Over erupted upper right 1st molar will be managed by:
a- Intruded easily orthodontically.
b- Crowing.
c- Adjustment of occlusion.
d- In sever cases may be extracted.
e- 1 2 3
f- 2 3 4****
g- 1 2 4.
h- 1 3 4.
Tooth pain can be caused by a variety of factors that are not always as easy to identify as tooth decay. One of these sources of pain is related to the point of contact of the teeth, in particular following a filling ("sealing").
The teeth of the maxilla must fit perfectly with those of the lower jaw to allow chewing, grinding, etc. This relationship of the teeth to one another when the jaws are closed is called occlusion. If this contact is not perfectly adjusted, it is called bad occlusion or malocclusion. The pressure exerted is not distributed properly and pain can occur. An adjustment of the occlusion may then be necessary.
Following a filling (to seal a cavity caused by a cavity), it is possible that the repaired tooth causes a bad occlusion (contact between the teeth that is not properly adjusted).
After inserting the restoration material, the dentist asks the patient to bite on a small piece of blue paper. This small instrument has the function of visibly identifying the contact points of the teeth. Precision is required since the adjustment of the occlusion can be compared to the fineness of a hair.

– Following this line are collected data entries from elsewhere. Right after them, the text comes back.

(** * Verification of the GitHub upload helper (src/app.py)

    The development embeds [upload_with_real_progress] and the library
    operations it calls ([str.split], [base64.b64encode], [f.read],
    [tqdm.update], [requests.put]) and states the properties of the
    chunked-upload helper over that embedding.

    Python [bytes] are [list byte], Python [str] is [string], Python [int]
    is [Z] where it can be negative and [nat] for lengths and byte counts.
    Effects (file access, progress updates, printing, the HTTP request) are
    recorded as a trace of events next to the outcome of the call. *)

From Stdlib Require Import String Ascii List ZArith NArith Lia Bool Arith Sorted.
From Stdlib Require Import DecimalString.
From Stdlib.Strings Require Import Byte.
From Equations Require Import Equations.
Import ListNotations.

Local Open Scope string_scope.
Local Open Scope list_scope.

(* ===================================================================== *)
(** * Strings: [in], [split], formatting *)
(* ===================================================================== *)

Module PyStr.

(** [sep in s] for a one-character [sep]. *)
Fixpoint contains (sep : ascii) (s : string) : bool :=
  match s with
  | EmptyString => false
  | String c s' => Ascii.eqb c sep || contains sep s'
  end.

(** [s.split(sep)] for a one-character [sep]: every occurrence of [sep]
    ends a segment, so [k] occurrences give [k + 1] segments. *)
Fixpoint split (sep : ascii) (s : string) : list string :=
  match s with
  | EmptyString => [EmptyString]
  | String c s' =>
      if Ascii.eqb c sep then EmptyString :: split sep s'
      else match split sep s' with
           | [] => [String c EmptyString]
           | seg :: segs => String c seg :: segs
           end
  end.

(** The part of [s] before the first [sep] (all of [s] when there is none). *)
Fixpoint before (sep : ascii) (s : string) : string :=
  match s with
  | EmptyString => EmptyString
  | String c s' => if Ascii.eqb c sep then EmptyString
                   else String c (before sep s')
  end.

(** The part of [s] after the first [sep] (empty when there is none). *)
Fixpoint after (sep : ascii) (s : string) : string :=
  match s with
  | EmptyString => EmptyString
  | String c s' => if Ascii.eqb c sep then s' else after sep s'
  end.

(** [str(n)] and [f"{n}"] for an [int]. *)
Definition str_int (n : Z) : string := NilZero.string_of_int (Z.to_int n).

(** Truth value of a string: the empty string is falsy. *)
Definition truthy (s : string) : bool :=
  match s with EmptyString => false | String _ _ => true end.

End PyStr.

(* ===================================================================== *)
(** * Base64 (the [base64] module of the Python standard library) *)
(* ===================================================================== *)

Module Base64.

Definition table_b2a_base64 : list byte :=
  list_byte_of_string
    "ABCDEFGHIJKLMNOPQRSTUVWXYZabcdefghijklmnopqrstuvwxyz0123456789+/".

Definition BASE64_PAD : byte := "="%byte.

(** The character of a 6-bit value. *)
Definition b2a (n : N) : byte := nth (N.to_nat n) table_b2a_base64 BASE64_PAD.

Fixpoint index_of (c : byte) (tbl : list byte) (i : N) : option N :=
  match tbl with
  | [] => None
  | x :: tbl' => if Byte.eqb x c then Some i else index_of c tbl' (N.succ i)
  end.

(** The 6-bit value of a character of the alphabet, [None] for any other
    byte (the padding character included). *)
Definition a2b (c : byte) : option N := index_of c table_b2a_base64 0%N.

Definition byte_of_N (n : N) : byte :=
  match Byte.of_N (n mod 256) with
  | Some b => b
  | None => x00
  end.

Section Groups.
Local Open Scope N_scope.

(** The four 6-bit values of a group of three bytes. *)
Definition sextet1 (a : N) : N := a / 4.
Definition sextet2 (a b : N) : N := (a mod 4) * 16 + b / 16.
Definition sextet3 (b c : N) : N := (b mod 16) * 4 + c / 64.
Definition sextet4 (c : N) : N := c mod 64.

(** The three bytes of a group of four 6-bit values. *)
Definition octet1 (n1 n2 : N) : byte := byte_of_N (n1 * 4 + n2 / 16).
Definition octet2 (n2 n3 : N) : byte := byte_of_N ((n2 mod 16) * 16 + n3 / 4).
Definition octet3 (n3 n4 : N) : byte := byte_of_N ((n3 mod 4) * 64 + n4).

End Groups.

(** [base64.b64encode(s)]: the standard alphabet, three bytes to four
    characters, the last group padded with [=] to four characters. *)
Fixpoint b64encode (s : list byte) : list byte :=
  match s with
  | [] => []
  | [a] =>
      let a := Byte.to_N a in
      [b2a (sextet1 a); b2a (sextet2 a 0); BASE64_PAD; BASE64_PAD]
  | [a; b] =>
      let a := Byte.to_N a in
      let b := Byte.to_N b in
      [b2a (sextet1 a); b2a (sextet2 a b); b2a (sextet3 b 0); BASE64_PAD]
  | a :: b :: c :: rest =>
      let a := Byte.to_N a in
      let b := Byte.to_N b in
      let c := Byte.to_N c in
      b2a (sextet1 a) :: b2a (sextet2 a b) :: b2a (sextet3 b c)
        :: b2a (sextet4 c) :: b64encode rest
  end.

(** The validating decoder, as RFC 4648 has it and as
    [base64.b64decode(s, validate=True)] decodes every input it is given
    here: the input is a sequence of groups of four characters of the
    alphabet, and only the last group may end in one or two padding
    characters; anything else is an error.  (The Python function is more
    permissive in one case, padding that follows a complete group, as in
    ["AAAA="], which it accepts; no encoding and no payload of the upload
    has that shape.) *)
Fixpoint b64decode (s : list byte) : option (list byte) :=
  match s with
  | [] => Some []
  | c1 :: c2 :: c3 :: c4 :: rest =>
      match a2b c1, a2b c2 with
      | Some n1, Some n2 =>
          match rest with
          | [] =>
              match a2b c3, a2b c4 with
              | Some n3, Some n4 =>
                  Some [octet1 n1 n2; octet2 n2 n3; octet3 n3 n4]
              | Some n3, None =>
                  if Byte.eqb c4 BASE64_PAD
                  then Some [octet1 n1 n2; octet2 n2 n3] else None
              | None, _ =>
                  if Byte.eqb c3 BASE64_PAD && Byte.eqb c4 BASE64_PAD
                  then Some [octet1 n1 n2] else None
              end
          | _ :: _ =>
              match a2b c3, a2b c4, b64decode rest with
              | Some n3, Some n4, Some out =>
                  Some (octet1 n1 n2 :: octet2 n2 n3 :: octet3 n3 n4 :: out)
              | _, _, _ => None
              end
          end
      | _, _ => None
      end
  | _ => None
  end.

(** [base64.b64decode(s)] with its default [validate=False], the loop of
    [binascii.a2b_base64]: bytes outside the alphabet are skipped, a
    padding character that completes a group ends the decoding and the
    rest of the input is ignored, and an incomplete last group is an
    error.  [out] is the output so far. *)
Fixpoint a2b_base64_loop (s : list byte) (quad_pos : nat) (leftchar : N)
    (pads : nat) (out : list byte) : option (list byte) :=
  match s with
  | [] => if Nat.eqb quad_pos 0 then Some out else None
  | this_ch :: s' =>
      if Byte.eqb this_ch BASE64_PAD then
        if Nat.leb 2 quad_pos then
          if Nat.leb 4 (quad_pos + S pads) then Some out
          else a2b_base64_loop s' quad_pos leftchar (S pads) out
        else a2b_base64_loop s' quad_pos leftchar pads out
      else
        match a2b this_ch with
        | None => a2b_base64_loop s' quad_pos leftchar pads out
        | Some v =>
            match quad_pos with
            | 0 => a2b_base64_loop s' 1 v 0 out
            | 1 => a2b_base64_loop s' 2 (v mod 16)%N 0
                     (out ++ [byte_of_N (leftchar * 4 + v / 16)%N])
            | 2 => a2b_base64_loop s' 3 (v mod 4)%N 0
                     (out ++ [byte_of_N (leftchar * 16 + v / 4)%N])
            | _ => a2b_base64_loop s' 0 0%N 0
                     (out ++ [byte_of_N (leftchar * 64 + v)%N])
            end
        end
  end.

The dentist grinds the restorative material slightly and asks the patient to snap his teeth together to see if he feels any discomfort. Being anesthetized makes it difficult for the patient to know if the new height of the tooth appears to be consistent. It is therefore possible that he later feels the need for an occlusion adjustment.
SYMPTOMS:
Back home after a filling, some symptoms could indicate malocclusion:
- the patient bites his tongue several times;
the patient has the impression of maintaining a greater pressure in the region of the restored tooth;
- a radiating pain begins to settle.
WHY MALOCCLUSION CAUSES PAIN?
During chewing efforts, the pressure on the ligaments surrounding a tooth can be several kilograms per square centimeter. Thus, a tooth that is suddenly subjected to unbalanced pressure will compensate for its "suspension" system, that is to say the ligamentous tissue in which the tooth rests (between the tooth and the bone).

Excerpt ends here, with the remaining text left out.